▸ Task prompt: Go through the entries below and print, exactly, the lines starting at the one with "set (e := default (Entry.new" and ending at the one with "assert (sets r", keeping both ends and no others.

▸ Data extracts:
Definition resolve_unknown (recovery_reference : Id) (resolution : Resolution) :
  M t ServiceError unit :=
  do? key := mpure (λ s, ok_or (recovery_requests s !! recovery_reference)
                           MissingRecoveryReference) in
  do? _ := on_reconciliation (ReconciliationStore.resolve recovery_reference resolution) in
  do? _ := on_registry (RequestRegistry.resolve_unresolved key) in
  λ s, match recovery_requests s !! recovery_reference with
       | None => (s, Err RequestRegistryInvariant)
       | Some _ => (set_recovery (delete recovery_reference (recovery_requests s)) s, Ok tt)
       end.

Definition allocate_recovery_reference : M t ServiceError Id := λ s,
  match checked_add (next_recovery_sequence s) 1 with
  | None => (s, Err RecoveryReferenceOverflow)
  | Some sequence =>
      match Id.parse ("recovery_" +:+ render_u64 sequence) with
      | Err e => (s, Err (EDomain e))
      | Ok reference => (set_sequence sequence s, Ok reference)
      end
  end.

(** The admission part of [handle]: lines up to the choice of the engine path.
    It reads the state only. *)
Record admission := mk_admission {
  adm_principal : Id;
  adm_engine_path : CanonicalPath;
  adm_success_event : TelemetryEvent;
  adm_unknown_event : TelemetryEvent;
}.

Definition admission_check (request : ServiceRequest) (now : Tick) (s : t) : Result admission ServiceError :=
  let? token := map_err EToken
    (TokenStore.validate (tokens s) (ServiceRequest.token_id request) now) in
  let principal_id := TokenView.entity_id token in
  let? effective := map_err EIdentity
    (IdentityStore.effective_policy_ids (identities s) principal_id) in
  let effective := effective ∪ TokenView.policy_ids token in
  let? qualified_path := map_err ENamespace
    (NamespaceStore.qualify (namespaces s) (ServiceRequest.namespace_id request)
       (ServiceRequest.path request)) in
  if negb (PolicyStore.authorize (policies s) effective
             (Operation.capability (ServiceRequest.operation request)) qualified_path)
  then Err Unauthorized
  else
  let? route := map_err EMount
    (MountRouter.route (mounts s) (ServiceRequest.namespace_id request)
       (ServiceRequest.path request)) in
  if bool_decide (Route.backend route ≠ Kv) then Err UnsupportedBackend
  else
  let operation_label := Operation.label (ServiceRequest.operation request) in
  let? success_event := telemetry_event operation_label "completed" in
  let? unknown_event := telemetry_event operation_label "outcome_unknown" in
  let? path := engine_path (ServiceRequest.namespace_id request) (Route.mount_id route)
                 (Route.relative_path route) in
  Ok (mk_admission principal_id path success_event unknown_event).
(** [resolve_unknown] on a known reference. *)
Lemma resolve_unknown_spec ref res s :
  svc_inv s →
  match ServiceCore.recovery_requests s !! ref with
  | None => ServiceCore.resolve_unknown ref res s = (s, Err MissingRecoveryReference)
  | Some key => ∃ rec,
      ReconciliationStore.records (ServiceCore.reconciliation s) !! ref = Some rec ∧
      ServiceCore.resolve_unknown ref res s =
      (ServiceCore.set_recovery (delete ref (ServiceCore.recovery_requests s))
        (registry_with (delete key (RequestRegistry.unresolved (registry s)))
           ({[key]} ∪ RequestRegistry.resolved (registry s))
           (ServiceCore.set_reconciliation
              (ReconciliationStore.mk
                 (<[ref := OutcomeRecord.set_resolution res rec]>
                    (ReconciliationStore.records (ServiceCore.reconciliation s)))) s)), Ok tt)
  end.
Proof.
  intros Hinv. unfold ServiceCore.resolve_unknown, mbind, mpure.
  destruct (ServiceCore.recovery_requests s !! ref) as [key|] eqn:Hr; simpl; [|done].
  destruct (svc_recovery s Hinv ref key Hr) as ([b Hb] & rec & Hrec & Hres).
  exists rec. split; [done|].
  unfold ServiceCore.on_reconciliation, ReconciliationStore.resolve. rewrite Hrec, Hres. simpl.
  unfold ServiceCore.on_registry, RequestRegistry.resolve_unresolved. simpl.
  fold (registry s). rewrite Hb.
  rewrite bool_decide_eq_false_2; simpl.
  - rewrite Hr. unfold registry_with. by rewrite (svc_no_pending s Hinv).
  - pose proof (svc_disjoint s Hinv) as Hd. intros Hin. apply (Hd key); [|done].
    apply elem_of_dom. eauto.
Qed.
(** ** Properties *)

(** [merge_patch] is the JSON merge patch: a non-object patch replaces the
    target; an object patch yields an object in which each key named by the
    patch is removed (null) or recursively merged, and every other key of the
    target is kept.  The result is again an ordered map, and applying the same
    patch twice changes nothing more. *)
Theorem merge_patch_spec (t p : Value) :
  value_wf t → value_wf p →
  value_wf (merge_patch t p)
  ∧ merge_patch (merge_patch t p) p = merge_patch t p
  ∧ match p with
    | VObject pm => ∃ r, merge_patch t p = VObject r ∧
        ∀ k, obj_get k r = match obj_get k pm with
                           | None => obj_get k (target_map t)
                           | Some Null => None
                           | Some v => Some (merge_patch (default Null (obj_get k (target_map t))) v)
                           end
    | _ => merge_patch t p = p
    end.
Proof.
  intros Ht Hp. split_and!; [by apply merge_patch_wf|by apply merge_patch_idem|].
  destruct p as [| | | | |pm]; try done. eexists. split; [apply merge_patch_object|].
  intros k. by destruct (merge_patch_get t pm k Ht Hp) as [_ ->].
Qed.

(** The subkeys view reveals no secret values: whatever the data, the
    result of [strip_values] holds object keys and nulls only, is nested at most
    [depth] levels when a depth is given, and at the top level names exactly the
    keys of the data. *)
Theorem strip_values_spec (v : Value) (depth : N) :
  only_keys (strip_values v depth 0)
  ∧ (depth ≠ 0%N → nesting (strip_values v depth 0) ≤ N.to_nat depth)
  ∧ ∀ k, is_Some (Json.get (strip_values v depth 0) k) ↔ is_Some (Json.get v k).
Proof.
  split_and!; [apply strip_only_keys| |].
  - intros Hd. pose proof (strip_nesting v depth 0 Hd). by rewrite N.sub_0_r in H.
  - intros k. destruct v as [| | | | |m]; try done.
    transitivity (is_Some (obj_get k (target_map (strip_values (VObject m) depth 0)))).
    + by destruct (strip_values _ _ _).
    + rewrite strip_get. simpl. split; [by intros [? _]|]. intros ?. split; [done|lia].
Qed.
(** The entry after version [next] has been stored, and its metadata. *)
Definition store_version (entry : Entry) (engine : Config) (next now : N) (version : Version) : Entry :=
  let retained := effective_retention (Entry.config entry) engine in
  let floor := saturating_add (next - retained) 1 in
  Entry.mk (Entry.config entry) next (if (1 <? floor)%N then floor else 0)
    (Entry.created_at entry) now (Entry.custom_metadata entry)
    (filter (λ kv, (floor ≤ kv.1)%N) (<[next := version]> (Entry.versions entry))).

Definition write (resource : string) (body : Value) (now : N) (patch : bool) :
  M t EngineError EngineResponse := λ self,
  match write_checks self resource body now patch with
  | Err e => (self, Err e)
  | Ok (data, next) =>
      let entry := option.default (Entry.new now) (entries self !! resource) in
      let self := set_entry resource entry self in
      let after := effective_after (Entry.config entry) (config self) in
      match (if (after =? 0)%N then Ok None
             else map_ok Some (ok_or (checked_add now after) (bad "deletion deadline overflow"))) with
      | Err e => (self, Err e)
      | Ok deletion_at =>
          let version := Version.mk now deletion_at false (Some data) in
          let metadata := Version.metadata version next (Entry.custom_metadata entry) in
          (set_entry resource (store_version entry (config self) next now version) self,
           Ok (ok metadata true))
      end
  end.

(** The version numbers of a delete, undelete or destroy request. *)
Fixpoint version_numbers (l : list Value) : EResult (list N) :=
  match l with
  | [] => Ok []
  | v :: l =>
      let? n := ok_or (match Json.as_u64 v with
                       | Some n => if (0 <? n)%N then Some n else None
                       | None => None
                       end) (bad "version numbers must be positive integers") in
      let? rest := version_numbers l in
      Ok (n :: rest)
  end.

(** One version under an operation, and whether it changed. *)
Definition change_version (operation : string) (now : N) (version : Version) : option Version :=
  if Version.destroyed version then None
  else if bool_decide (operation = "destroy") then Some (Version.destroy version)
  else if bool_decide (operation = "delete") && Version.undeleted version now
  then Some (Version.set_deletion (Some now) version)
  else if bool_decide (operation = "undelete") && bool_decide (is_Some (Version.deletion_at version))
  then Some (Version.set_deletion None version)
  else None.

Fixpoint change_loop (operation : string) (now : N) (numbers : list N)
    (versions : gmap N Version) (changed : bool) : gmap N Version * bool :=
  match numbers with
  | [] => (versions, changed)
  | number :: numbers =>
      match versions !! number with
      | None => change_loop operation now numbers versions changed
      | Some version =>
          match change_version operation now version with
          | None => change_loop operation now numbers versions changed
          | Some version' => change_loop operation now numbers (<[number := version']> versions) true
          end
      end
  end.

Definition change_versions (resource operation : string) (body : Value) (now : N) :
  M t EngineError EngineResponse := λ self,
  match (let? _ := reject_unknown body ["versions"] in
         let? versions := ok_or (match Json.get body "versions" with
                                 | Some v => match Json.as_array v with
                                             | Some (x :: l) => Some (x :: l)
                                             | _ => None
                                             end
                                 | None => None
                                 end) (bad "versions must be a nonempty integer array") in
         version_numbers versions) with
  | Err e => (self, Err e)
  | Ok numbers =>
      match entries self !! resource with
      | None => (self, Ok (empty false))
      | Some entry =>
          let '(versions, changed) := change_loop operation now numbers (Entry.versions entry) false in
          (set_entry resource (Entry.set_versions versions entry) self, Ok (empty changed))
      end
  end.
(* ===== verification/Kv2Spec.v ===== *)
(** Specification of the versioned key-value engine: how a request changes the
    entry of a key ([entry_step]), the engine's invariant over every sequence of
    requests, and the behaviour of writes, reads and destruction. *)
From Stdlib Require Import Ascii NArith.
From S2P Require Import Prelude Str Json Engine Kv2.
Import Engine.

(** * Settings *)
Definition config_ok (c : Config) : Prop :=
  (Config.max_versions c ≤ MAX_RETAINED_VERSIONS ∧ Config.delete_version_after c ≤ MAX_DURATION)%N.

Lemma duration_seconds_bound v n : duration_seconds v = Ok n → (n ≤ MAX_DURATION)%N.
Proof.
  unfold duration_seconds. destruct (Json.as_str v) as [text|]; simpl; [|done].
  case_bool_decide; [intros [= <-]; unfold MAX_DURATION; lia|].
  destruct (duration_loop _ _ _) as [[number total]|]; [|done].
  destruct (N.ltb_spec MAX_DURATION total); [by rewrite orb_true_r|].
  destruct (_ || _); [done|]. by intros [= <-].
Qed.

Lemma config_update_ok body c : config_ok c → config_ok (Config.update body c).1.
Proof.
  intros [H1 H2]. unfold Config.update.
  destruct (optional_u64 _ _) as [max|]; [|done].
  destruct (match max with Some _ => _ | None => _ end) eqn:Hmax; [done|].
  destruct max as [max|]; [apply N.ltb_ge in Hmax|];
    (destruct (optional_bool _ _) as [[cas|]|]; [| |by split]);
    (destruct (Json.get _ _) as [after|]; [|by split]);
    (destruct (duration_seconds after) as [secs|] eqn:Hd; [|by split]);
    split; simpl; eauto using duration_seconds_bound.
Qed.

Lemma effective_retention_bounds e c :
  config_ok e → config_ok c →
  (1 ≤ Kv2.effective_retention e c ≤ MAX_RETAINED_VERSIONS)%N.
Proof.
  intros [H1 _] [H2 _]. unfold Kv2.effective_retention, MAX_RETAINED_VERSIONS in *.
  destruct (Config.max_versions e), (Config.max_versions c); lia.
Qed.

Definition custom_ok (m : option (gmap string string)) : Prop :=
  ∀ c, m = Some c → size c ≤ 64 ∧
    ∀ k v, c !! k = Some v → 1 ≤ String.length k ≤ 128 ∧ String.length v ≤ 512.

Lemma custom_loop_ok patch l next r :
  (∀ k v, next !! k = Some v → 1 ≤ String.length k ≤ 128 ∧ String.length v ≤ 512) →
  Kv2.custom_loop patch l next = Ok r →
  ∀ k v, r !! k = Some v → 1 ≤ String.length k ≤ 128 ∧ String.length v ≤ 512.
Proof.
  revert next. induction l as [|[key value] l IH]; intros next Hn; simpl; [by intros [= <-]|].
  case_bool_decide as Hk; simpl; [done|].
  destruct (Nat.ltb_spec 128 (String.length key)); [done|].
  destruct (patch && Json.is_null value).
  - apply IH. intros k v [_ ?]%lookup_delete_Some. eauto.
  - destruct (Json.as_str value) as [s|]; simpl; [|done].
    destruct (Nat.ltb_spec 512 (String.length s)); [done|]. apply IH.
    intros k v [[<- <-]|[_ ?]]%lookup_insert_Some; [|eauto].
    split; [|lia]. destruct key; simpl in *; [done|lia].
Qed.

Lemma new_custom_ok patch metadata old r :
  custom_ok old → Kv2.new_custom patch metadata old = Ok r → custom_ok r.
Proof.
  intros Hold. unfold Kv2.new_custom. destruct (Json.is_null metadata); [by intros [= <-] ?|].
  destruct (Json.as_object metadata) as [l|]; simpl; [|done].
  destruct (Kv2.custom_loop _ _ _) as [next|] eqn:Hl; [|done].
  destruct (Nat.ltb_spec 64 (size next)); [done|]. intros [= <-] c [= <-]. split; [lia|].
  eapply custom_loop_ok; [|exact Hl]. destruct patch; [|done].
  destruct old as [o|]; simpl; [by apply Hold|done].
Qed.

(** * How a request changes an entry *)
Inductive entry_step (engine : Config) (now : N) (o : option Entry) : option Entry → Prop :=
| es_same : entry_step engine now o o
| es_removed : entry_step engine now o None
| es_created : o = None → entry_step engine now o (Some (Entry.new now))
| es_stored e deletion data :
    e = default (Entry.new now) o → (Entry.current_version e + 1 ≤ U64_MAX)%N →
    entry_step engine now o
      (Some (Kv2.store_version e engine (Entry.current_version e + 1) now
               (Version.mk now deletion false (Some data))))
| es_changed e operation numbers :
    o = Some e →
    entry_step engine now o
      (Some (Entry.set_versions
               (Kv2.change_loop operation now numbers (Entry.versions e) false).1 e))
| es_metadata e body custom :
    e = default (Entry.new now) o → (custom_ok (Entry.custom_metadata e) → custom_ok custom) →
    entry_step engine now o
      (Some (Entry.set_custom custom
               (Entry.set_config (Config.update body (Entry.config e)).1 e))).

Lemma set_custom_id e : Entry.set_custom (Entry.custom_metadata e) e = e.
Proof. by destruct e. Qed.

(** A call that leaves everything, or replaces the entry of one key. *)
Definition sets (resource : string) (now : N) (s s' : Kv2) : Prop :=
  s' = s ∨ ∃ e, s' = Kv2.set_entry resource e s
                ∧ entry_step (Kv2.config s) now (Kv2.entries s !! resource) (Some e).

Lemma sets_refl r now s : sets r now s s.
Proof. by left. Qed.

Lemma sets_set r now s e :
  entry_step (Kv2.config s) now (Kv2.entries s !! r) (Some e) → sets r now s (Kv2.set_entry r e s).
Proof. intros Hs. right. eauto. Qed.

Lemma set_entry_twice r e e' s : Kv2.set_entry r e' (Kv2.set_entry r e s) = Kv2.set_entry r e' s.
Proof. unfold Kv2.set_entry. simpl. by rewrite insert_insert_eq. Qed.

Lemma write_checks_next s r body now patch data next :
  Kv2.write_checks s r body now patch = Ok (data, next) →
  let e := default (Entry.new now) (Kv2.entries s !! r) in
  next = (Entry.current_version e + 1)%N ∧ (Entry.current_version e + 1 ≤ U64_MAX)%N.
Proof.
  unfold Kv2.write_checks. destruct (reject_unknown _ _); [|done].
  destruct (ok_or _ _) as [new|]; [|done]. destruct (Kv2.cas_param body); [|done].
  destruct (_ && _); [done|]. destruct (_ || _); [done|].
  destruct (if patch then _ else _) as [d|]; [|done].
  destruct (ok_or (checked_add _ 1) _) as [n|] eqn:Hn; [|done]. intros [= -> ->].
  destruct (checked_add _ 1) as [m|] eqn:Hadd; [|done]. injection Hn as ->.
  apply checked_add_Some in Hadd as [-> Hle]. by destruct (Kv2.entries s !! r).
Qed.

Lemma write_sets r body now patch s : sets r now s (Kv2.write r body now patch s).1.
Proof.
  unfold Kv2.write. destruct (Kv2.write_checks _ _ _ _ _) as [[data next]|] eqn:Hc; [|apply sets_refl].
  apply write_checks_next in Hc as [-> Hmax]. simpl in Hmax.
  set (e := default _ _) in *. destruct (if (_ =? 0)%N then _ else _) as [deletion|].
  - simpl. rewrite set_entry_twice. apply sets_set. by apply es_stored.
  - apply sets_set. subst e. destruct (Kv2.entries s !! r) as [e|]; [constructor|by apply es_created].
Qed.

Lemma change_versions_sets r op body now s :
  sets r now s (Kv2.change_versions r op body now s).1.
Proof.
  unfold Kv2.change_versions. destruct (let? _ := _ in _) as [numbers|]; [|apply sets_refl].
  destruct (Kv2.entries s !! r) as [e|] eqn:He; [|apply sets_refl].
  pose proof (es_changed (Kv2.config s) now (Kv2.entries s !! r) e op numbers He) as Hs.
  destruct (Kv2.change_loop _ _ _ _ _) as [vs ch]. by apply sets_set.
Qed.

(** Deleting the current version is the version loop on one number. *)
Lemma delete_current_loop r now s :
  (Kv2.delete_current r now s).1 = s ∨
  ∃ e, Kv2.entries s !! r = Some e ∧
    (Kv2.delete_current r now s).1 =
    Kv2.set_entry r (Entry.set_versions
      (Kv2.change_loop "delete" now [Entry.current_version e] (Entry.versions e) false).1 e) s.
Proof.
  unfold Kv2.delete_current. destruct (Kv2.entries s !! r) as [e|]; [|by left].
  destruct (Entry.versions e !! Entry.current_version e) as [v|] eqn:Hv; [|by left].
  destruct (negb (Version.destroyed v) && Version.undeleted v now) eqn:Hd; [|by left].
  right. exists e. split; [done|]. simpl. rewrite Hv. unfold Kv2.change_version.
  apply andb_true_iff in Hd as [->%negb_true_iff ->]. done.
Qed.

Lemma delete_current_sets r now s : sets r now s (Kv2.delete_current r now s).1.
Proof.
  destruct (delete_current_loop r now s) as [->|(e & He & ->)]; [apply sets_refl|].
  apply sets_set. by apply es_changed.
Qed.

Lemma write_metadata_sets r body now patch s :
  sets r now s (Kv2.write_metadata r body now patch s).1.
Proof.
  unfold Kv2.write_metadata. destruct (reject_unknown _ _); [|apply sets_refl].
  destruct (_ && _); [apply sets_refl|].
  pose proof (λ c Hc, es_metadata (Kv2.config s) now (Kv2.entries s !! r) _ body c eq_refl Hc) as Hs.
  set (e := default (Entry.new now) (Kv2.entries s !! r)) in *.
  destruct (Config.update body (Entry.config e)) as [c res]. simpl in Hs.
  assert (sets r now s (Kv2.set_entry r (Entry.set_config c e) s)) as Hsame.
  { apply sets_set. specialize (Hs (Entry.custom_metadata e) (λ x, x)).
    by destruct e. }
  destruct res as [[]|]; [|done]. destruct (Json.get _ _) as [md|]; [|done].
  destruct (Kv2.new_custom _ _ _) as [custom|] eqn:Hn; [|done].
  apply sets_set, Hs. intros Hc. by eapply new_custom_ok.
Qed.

▸ Response below:
  set (e := default (Entry.new now) (Kv2.entries s !! r)) in *.
  destruct (Config.update body (Entry.config e)) as [c res]. simpl in Hs.
  assert (sets r now s (Kv2.set_entry r (Entry.set_config c e) s)) as Hsame.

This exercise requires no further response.